Il secondo messaggio è nel capitolo finale, dove cito l’importanza di incrociare la medicina narrativa e la comunicazione non violenta con le intelligenze multiple: la sfida è quella di poter beneficiare in un tempo anche breve delle altre intelligenze, non solo quella logico razionale, e quella linguistica e quella dimensionale: vi è l’intelligenza del corpo per comprendere il linguaggio non verbale di chi stiamo curando, l’intelligenza intrapersonale per comprendere le nostre emozioni, l’intelligenza interpersonale, per capire le emozioni dell’altro, l’intelligenza naturale per capire in quale ciclo della vita si trovi la persona che stiamo curando, e l’intelligenza esistenziale che poggia sui valori fondanti dell’altro. Portiamo quindi pace e allontaniamo la violenza introiettando dei concetti etici di rispetto per il credo della persona che abbiamo di fronte. Solo non prevaricando con i nostri protocolli e le nostre certezze, possiamo fare spazio a una comunicazione non violenta che porterà ad un ecosistema vitale, con minore conflittualità è maggiore benessere.

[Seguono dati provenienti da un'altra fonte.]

(* ===== verification/Frame.v ===== *)
(** * The ORP frame codec: lib/orp/frame.go, codec.go and version.go

    The 8-byte big-endian frame header, [MarshalBinary] and [ParseFrame] over
    an [io.Reader] that may deliver its bytes in any fragmentation, and the
    protobuf wrappers [MarshalProto], [UnmarshalProto] and [WriteFrame].  The
    protobuf runtime is a third-party library: it is the class [ProtoCodec]. *)

From Stdlib Require Import ZArith Lia Strings.Byte.
From stdpp Require Import base tactics list numbers strings.
From S2P Require Import Prelude.

Local Open Scope Z_scope.

(** ** Constants (frame.go) *)
Definition HeaderSize : nat := 8.
Definition MaxPayload : Z := Z.shiftl 1 24.
Definition Version1 : Z := 1.
Definition CurrentVersion : Z := Version1.
Definition maxType : Z := 0x07FF.
Definition maxVersion : Z := 0x07.

(** [FrameType] is a [uint16] whose named values are these. *)
Definition FrameTypeHello : Z := 0x001.
Definition FrameTypeHelloAck : Z := 0x002.
Definition FrameTypeRegister : Z := 0x003.
Definition FrameTypeRegisterAck : Z := 0x004.
Definition FrameTypeResolve : Z := 0x005.
Definition FrameTypeResolveResp : Z := 0x006.
Definition FrameTypeOpenStream : Z := 0x010.
Definition FrameTypeIncomingStream : Z := 0x011.
Definition FrameTypeStreamAccept : Z := 0x012.
Definition FrameTypeStreamReject : Z := 0x013.
Definition FrameTypePing : Z := 0x020.
Definition FrameTypePong : Z := 0x021.
Definition FrameTypePolicyUpdate : Z := 0x030.
Definition FrameTypeMetricReport : Z := 0x040.
Definition FrameTypeGoaway : Z := 0x0FF.
Definition FrameTypeStreamInit : Z := 0x100.
Definition FrameTypeStreamData : Z := 0x101.
Definition FrameTypeStreamFin : Z := 0x102.
Definition FrameTypeStreamReset : Z := 0x103.
Definition FrameTypeStreamCheckpoint : Z := 0x110.
Definition FrameTypeStreamResume : Z := 0x111.
Definition FrameTypeObservedAddrQuery : Z := 0x120.
Definition FrameTypeObservedAddrResp : Z := 0x121.
Definition FrameTypeCandidateOffer : Z := 0x122.
Definition FrameTypeCandidateAnswer : Z := 0x123.
Definition FrameTypeMigrateToP2P : Z := 0x124.
Definition FrameTypeMigrateToRelay : Z := 0x125.
Definition FrameTypeForwardStream : Z := 0x140.
Definition FrameTypeAllocGranted : Z := 0x151.
Definition FrameTypeStreamReady : Z := 0x152.

(** Every named frame type, in the order of the source's const blocks. *)
Definition frame_types : list Z :=
  [FrameTypeHello; FrameTypeHelloAck; FrameTypeRegister; FrameTypeRegisterAck;
   FrameTypeResolve; FrameTypeResolveResp; FrameTypeOpenStream;
   FrameTypeIncomingStream; FrameTypeStreamAccept; FrameTypeStreamReject;
   FrameTypePing; FrameTypePong; FrameTypePolicyUpdate; FrameTypeMetricReport;
   FrameTypeGoaway; FrameTypeStreamInit; FrameTypeStreamData;
   FrameTypeStreamFin; FrameTypeStreamReset; FrameTypeStreamCheckpoint;
   FrameTypeStreamResume; FrameTypeObservedAddrQuery; FrameTypeObservedAddrResp;
   FrameTypeCandidateOffer; FrameTypeCandidateAnswer; FrameTypeMigrateToP2P;
   FrameTypeMigrateToRelay; FrameTypeForwardStream; FrameTypeAllocGranted;
   FrameTypeStreamReady].

(** [IsSupportedVersion] (version.go). *)
Definition IsSupportedVersion (v : Z) : bool := v =? Version1.

(** ** Errors

    [io_err] are the errors of a reader or writer; [OtherErr] stands for any
    transport error.  [IOErr] is an error passed through unwrapped,
    [ReadHeaderErr] and [ReadPayloadErr] the two [fmt.Errorf] wrappers. *)
Inductive io_err := EOF | ErrUnexpectedEOF | OtherErr (code : Z).

#[export] Instance io_err_eq_dec : EqDecision io_err.
Proof. solve_decision. Defined.

Inductive orp_err :=
| ErrInvalidVersion
| ErrInvalidType
| ErrPayloadTooLarge
| IOErr (e : io_err)
| ReadHeaderErr (e : io_err)
| ReadPayloadErr (e : io_err)
| ErrTypeMismatch (got want : Z)
| MarshalErr (typ : Z)
| UnmarshalErr (typ : Z).

(** [errors.Is(err, target)] for an io error [target]: wrapping with [%w]
    keeps the identity of the wrapped error. *)
Definition errors_Is (err : orp_err) (target : io_err) : bool :=
  match err with
  | IOErr e | ReadHeaderErr e | ReadPayloadErr e => bool_decide (e = target)
  | _ => false
  end.

(** ** Frames *)
Record Frame := mkFrame {
  f_Version : Z;
  f_Type : Z;
  f_Flags : Z;
  f_Payload : list byte
}.

(** The widths of the Go fields: [uint8], [uint16], [uint16]. *)
Definition frame_typed (f : Frame) : Prop :=
  0 <= f_Version f < 256 /\ 0 <= f_Type f < 65536 /\ 0 <= f_Flags f < 65536.

(** The frames the codec can put on the wire. *)
Definition frame_ok (f : Frame) : Prop :=
  0 <= f_Version f <= maxVersion /\ 0 <= f_Type f <= maxType /\
  0 <= f_Flags f < 65536 /\ zlen (f_Payload f) <= MaxPayload.

(** [binary.BigEndian.PutUint16], [PutUint32], [Uint16] and [Uint32]. *)
Definition PutUint16 (v : Z) : list byte :=
  [byte_of (Z.shiftr v 8); byte_of v].
Definition PutUint32 (v : Z) : list byte :=
  [byte_of (Z.shiftr v 24); byte_of (Z.shiftr v 16);
   byte_of (Z.shiftr v 8); byte_of v].
Definition Uint16 (b0 b1 : byte) : Z :=
  Z.lor (byte_val b1) (Z.shiftl (byte_val b0) 8).
Definition Uint32 (b0 b1 b2 b3 : byte) : Z :=
  Z.lor (byte_val b3)
    (Z.lor (Z.shiftl (byte_val b2) 8)
       (Z.lor (Z.shiftl (byte_val b1) 16) (Z.shiftl (byte_val b0) 24))).

(** Word 0 of the header: [(uint16(v & maxVersion) << 13) | uint16(t & maxType)]. *)
Definition word0_of (version typ : Z) : Z :=
  Z.lor (u16 (Z.shiftl (Z.land version maxVersion) 13)) (Z.land typ maxType).

Definition MarshalBinary (f : Frame) : res orp_err (list byte) :=
  if maxVersion <? f_Version f then Err ErrInvalidVersion
  else if maxType <? f_Type f then Err ErrInvalidType
  else if MaxPayload <? zlen (f_Payload f) then Err ErrPayloadTooLarge
  else Ok (PutUint16 (word0_of (f_Version f) (f_Type f)) ++
           PutUint16 (f_Flags f) ++
           PutUint32 (u32 (zlen (f_Payload f))) ++
           f_Payload f).

(** ** Readers

    An [io.Reader] is the script of what its successive [Read] calls make
    available: a chunk of bytes with an optional error delivered with the
    chunk's last byte; when the script is used up every [Read] returns
    [rd_final].  A chunk larger than the caller's buffer is handed out in
    pieces. *)
Definition script := list (list byte * option io_err).

Record reader := mkReader { rd_script : script; rd_final : io_err }.

Definition set_script (r : reader) (s : script) : reader :=
  mkReader s (rd_final r).

(** The bytes still to be delivered, and the readers that fail only at the end. *)
Definition script_bytes (s : script) : list byte := concat (map fst s).
Definition clean (r : reader) : Prop := Forall (fun c => snd c = None) (rd_script r).

(** How [io.ReadAtLeast] ends a read that stopped short with [err]. *)
Definition short_read_err (got : list byte) (err : io_err) : io_err :=
  match got, err with
  | _ :: _, EOF => ErrUnexpectedEOF
  | _, _ => err
  end.

(** The loop of [io.ReadFull]: [need] bytes are missing, [got] have been read.
    Returns what was read, the error, and the rest of the script. *)
Fixpoint read_loop (s : script) (final : io_err) (need : nat) (got : list byte)
  : list byte * option io_err * script :=
  match need with
  | O => (got, None, s)
  | _ =>
    match s with
    | [] => (got, Some (short_read_err got final), [])
    | (d, e) :: s' =>
      if (length d <? need)%nat then
        match e with
        | None => read_loop s' final (need - length d) (got ++ d)
        | Some err => (got ++ d, Some (short_read_err (got ++ d) err), s')
        end
      else if (length d =? need)%nat then (got ++ d, None, s')
      else (got ++ take need d, None, (drop need d, e) :: s')
    end
  end.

Benedetta D’Astolto: ci sono anche delle citazioni letterarie e dei momenti di pratica, ce ne vuoi parlare?

Maria Giulia Marini: ho ripreso l’epilogo della Tempesta di Shakespeare per spiegare cosa è comunicazione non violenta,  qualche poesia di Emily Dickinson per descrivere la sindrome degli hikikomori, l’Antigone di Sofocle per descrivere la brutalità dei rituali rubati e negati, Alice nel paese delle meraviglie per parlare di potere e linguaggio, Isaac Asimov con Io robot per parlare di intelligenza artificiale in questo ultimo caso: penso che la letteratura sia straordinariamente evocativa e che possa essere bilanciata è integrata con le autentiche narrazioni di cura e malattia appunto i momenti di pratica sono altrettanto fondamentali come la lettura delle altre parti: desidero che la memoria venga esercitata, così come la riflessione che avviene solo ponendosi delle domande su quanto si è letto e su come noi quotidianamente operiamo rispetto al tema della violenza e della pace nelle nostre organizzazioni professionali. Vi sono molte domande in cui apro gli scenari a cosa avrei potuto fare diversamente, cosa sarebbe potuto accadere se… È una riflessione al condizionale che non desidera essere giudicante ma vuole essere un invito all’intelligenza creativa, perché possano emergere delle altre possibilità e degli altri mondi paralleli più sostenibili, più vitali e più sereni. Analogicamente saranno poi i lettori a riportare nella nostra vita quanto hanno appreso dagli altri mondi di pensiero che hanno creato.